Predict: The Next Generation Console Tech

Status
Not open for further replies.
It could be useful someday for a console. It has benefits in simplifying board design and can provide more performance than would be possible with off-module DRAM.

The downsides are not yet quantified.
The interposer, addtional chips, and special manufacturing for the components would be a cost adder. Without knowing how much money is saved with a more compact system board and how much more expensive the 2.5D integration solution is, I am not sure if it would be cost-effective.

The initial markets would be in embedded and mobile applications, but one example would be Intel researching it for its mobile chips, which on their own can be more expensive than an entire console.

The other question is one of readiness. The tech is not ready yet, and there may be some desire to see long-term reliability studies of the modules. There are a number of mechanical, thermal, and electrical factors that could compromise function over time due to thermal and electrical stress.
This could be an RROD several times over if it's deployed prematurely.
 
It could be useful someday for a console. It has benefits in simplifying board design and can provide more performance than would be possible with off-module DRAM.

The downsides are not yet quantified.
The interposer, addtional chips, and special manufacturing for the components would be a cost adder. Without knowing how much money is saved with a more compact system board and how much more expensive the 2.5D integration solution is, I am not sure if it would be cost-effective.

The initial markets would be in embedded and mobile applications, but one example would be Intel researching it for its mobile chips, which on their own can be more expensive than an entire console.

The other question is one of readiness. The tech is not ready yet, and there may be some desire to see long-term reliability studies of the modules. There are a number of mechanical, thermal, and electrical factors that could compromise function over time due to thermal and electrical stress.
This could be an RROD several times over if it's deployed prematurely.


Stacking though allows you to go with 2 or 3 smaller chips instead of one big one. That will allow better yields which is a cost saver and a power/thermal saver. It also allows center chip connects which for the stack will help with heat disipation and facilitates a central power distribution which also helps with heat.
 
Stacking though allows you to go with 2 or 3 smaller chips instead of one big one. That will allow better yields which is a cost saver and a power/thermal saver. It also allows center chip connects which for the stack will help with heat disipation and facilitates a central power distribution which also helps with heat.
You're assuming that you can do a lot of validation prior to connecting the chips which might not be the case.

Edit: Another issue is if you find a yield issue after stacking you might be throwing away a good chip because of a bad chip.

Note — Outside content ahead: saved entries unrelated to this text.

(** ** What an overflow slot holds *)

(** C10: a line that no arm takes is unclassified, and for an
    unclassified line the next free slot receives the line as it came,
    not its lowercased, stripped form. *)
Theorem overflow_slot_keeps_raw_line
    {K : Type} `{Countable K} (line : string) (config : Config K)
    (basic_info entries : gmap K string) (count : Z) (k : K) :
  (fired (strip (lower line)) = None \/ unclassified config basic_info line = true) ->
  count < MAX_OTHER_TESTS ->
  xref_of config ("other_tests" +:+ str (count + 1)) = Ok k ->
  classify_line config basic_info (entries, count) (PStr line)
  = Ok (<[k := line]> entries, count + 1)
  /\ (<[k := line]> entries) !! k = Some line.
Proof.
  intros Hline Hcount Hk.
  assert (Hu : unclassified config basic_info line = true)
    by (destruct Hline; [by apply unmatched_unclassified | done]).
  split; [|apply lookup_insert_eq].
  rewrite (classify_line_unclassified _ _ _ _ _ Hu).
  rewrite (proj2 (Z.ltb_lt _ _) Hcount), Hk. reflexivity.
Qed.

Lemma overflow_slot_keeps_raw_line_witness :
  (fired (strip (lower "  Ferritin  ")) = None
   /\ 0 < MAX_OTHER_TESTS
   /\ xref_of Demo.config ("other_tests" +:+ str (0 + 1)) = Ok 206)
  /\ classify_line Demo.config Demo.basic_info (∅, 0) (PStr "  Ferritin  ")
     = Ok ({[ 206 := "  Ferritin  " ]}, 1)
  /\ strip (lower "  Ferritin  ") = "ferritin".
Proof.
  assert (Hf : fired (strip (lower "  Ferritin  ")) = None)
    by (vm_compute; reflexivity).
  assert (Hc : 0 < MAX_OTHER_TESTS) by (unfold MAX_OTHER_TESTS; lia).
  assert (Hk : xref_of Demo.config ("other_tests" +:+ str (0 + 1)) = Ok 206)
    by (vm_compute; reflexivity).
  split; [by repeat split|]. split; [|vm_compute; reflexivity].
  destruct (overflow_slot_keeps_raw_line "  Ferritin  " Demo.config
              Demo.basic_info ∅ 0 206 (or_introl Hf) Hc Hk) as [Hstep _].
  rewrite Hstep. reflexivity.
Defined.

(** ** Province abbreviations *)

Lemma getProvAbbrv_two_letters province :
  String.length province = 2%nat -> getProvAbbrv province = province.
Proof. intros Hlen. unfold getProvAbbrv. by rewrite Hlen. Qed.

Lemma getProvAbbrv_standard_but_yukon province code :
  standard_code province = Some code -> province <> "Yukon" ->
  getProvAbbrv province = code.
Proof.
  unfold standard_code, getProvAbbrv. intros Hcode Hyukon.
  repeat match type of Hcode with
  | (if String.eqb ?p ?name then _ else _) = _ =>
      destruct (String.eqb_spec p name) as [->|?];
        [first [by injection Hcode as <- | done]|]
  end.
  done.
Qed.

Lemma getProvAbbrv_unknown province :
  String.length province <> 2%nat -> standard_code province = None ->
  getProvAbbrv province = "NA".
Proof.
  unfold standard_code, getProvAbbrv. intros Hlen Hcode.
  destruct (Nat.eqb_spec (String.length province) 2); [done|].
  repeat match type of Hcode with
  | (if String.eqb ?p ?name then _ else _) = _ =>
      destruct (String.eqb p name); [done|]
  end.
  done.
Qed.

(** C5: "Yukon" is abbreviated to "YK"; the standard code of Yukon is
    "YT". *)
Theorem getProvAbbrv_yukon :
  getProvAbbrv "Yukon" = "YK" /\ standard_code "Yukon" = Some "YT".
Proof. split; reflexivity. Qed.

(** ** Validation of the ids *)

Section Validation.
Context {K : Type} `{Countable K}.
Variable FIELD_CONFIG : Config K.
Variables valid_patients valid_doctors : list Z.
Variable getBasicInfo : Z -> Z -> gmap K string.
Variable fillPDF : gmap K string -> string.

Local Abbreviation receive :=
  (receive_text FIELD_CONFIG valid_patients valid_doctors getBasicInfo fillPDF).

(** An id on which [int] raises ValueError or TypeError: status 400, and
    nothing fetched or written. *)
Lemma receive_text_not_integer data :
  (py_int (default PNone (data !! "patient_id")) = Raise ValueError
   \/ py_int (default PNone (data !! "patient_id")) = Raise TypeError
   \/ (exists p, py_int (default PNone (data !! "patient_id")) = Ok p)
      /\ (py_int (default PNone (data !! "doctor_id")) = Raise ValueError
          \/ py_int (default PNone (data !! "doctor_id")) = Raise TypeError)) ->
  receive data
  = (JsonMessage "Error: Patient ID and Doctor ID must be integers" 400, []).
Proof.
  unfold receive_text.
  intros [Hp|[Hp|[[p Hp] [Hd|Hd]]]]; rewrite Hp; cbn; try rewrite Hd; reflexivity.
Qed.

(** Integer ids of which one is not a valid id: status 400 with a message
    for each invalid id, and nothing fetched or written. *)
Lemma receive_text_invalid_ids data p d :
  py_int (default PNone (data !! "patient_id")) = Ok p ->
  py_int (default PNone (data !! "doctor_id")) = Ok d ->
  p ∉ valid_patients \/ d ∉ valid_doctors ->
  receive data
  = (JsonMessage
       (join "; "
          ((if bool_decide (p ∈ valid_patients) then []
            else ["Invalid patient ID: " +:+ str p])
           ++ (if bool_decide (d ∈ valid_doctors) then []
               else ["Invalid doctor ID: " +:+ str d]))) 400, []).
Proof.
  unfold receive_text. intros -> -> Hbad. cbn. unfold handle, id_errors.
  destruct Hbad as [Hbad|Hbad]; rewrite (bool_decide_eq_false_2 _ Hbad);
    [|destruct (bool_decide (p ∈ valid_patients))]; reflexivity.
Qed.

(** C7: a patient id that is the float infinity makes [int] raise
    OverflowError, which the handler does not catch: the request ends in
    an unhandled exception, not in a 400 response. *)
Theorem receive_text_infinite_id :
  py_int (PFloat (S754_infinity false)) = Raise OverflowError
  /\ receive {[ "patient_id" := PFloat (S754_infinity false);
               "doctor_id" := PInt 1;
               "inputs" := PList [] ]}
     = (Unhandled OverflowError, []).
Proof. split; reflexivity. Qed.
End Validation.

I'm just trying to show that there are multiple things to consider.
 
You're assuming that you can do a lot of validation prior to connecting the chips which might not be the case.

Edit: Another issue is if you find a yield issue after stacking you might be throwing away a good chip because of a bad chip. I'm just trying to show that there are multiple things to consider.


Of course you are trading one set of risks for another as node shrinks are risky too, but we are coming to the end of shrinks that are fiscally advantageous.

The validation question is a good one in that there are 2 avenues available in a stacked process(stack-n-cut or cut-n-stack) and the ability to do spot validation (eps. on wafer) could decide which becomes the dominant option.

Going forward, imo stacked chips are the future and in 5 yrs time that'll have become obvious and only the dinosours will not be participating.
 
Since it has implications I will link/paste my questions here about AMD's future rumored chip on a Silicon Interposer and Stacked Memory.

http://forum.beyond3d.com/showpost.php?p=1593574&postcount=869

I know answers may be general / guestimations, but I am curious about some things about the Silicone Interloper (SI) and stacked memory -- manufacturing cost, and benefits and sacrifices.

1. Memory Performance. It appears stacked memory requires lower performance memory. Between the added benefit of stacked memory & the SI's ability to offer much wider I/O (could we be looking at 512bit? 1024bit? More?) what kind of memory performance are we looking at?

2. Memory Density. I haven't been following stacked memory, so what are the current densities offered per-module as compared to currently competing non-stacked products? What is the prognosis for 2012? If this is a far off GPU, say late 2013 or 2014 what does the memory landscape look like?

3. What kind of chip-area related constraints are there? An SI is going to need to fit the GPU + memory and anything related (bus to the CPU and such as well). Is the SI going to be sufficient for a mainstream GPU or is it going to be constrained to the laptop-style market with smaller (e.g. sub-150mm^2 chips) and few(er) memory modules?

4. The manufacturing cost of a SI (Silicone Interposer). If I am understanding this correctly this isn't too far off, in concept, from how many laptops use a distinct PCB for the GPU/Memory. I know my Dell XPS M1330 (spit!) had such. But what is the cost comparison? Is there a net neutral or positive trade off by investing in SI (more expensive) but then again reduction of PCB complexity, expensive GDDR, etc?

5. CPU link. What kind of connection would be expected to the CPU? Could something crazy be set up, e.g. the GPU and *System Memory* be on the SI and then the CPU be on the main-board? Would something like this, a single very fast connection, allow for a fairly simple mainboard PCB but also increased lines for the CPU (Bandwidth)?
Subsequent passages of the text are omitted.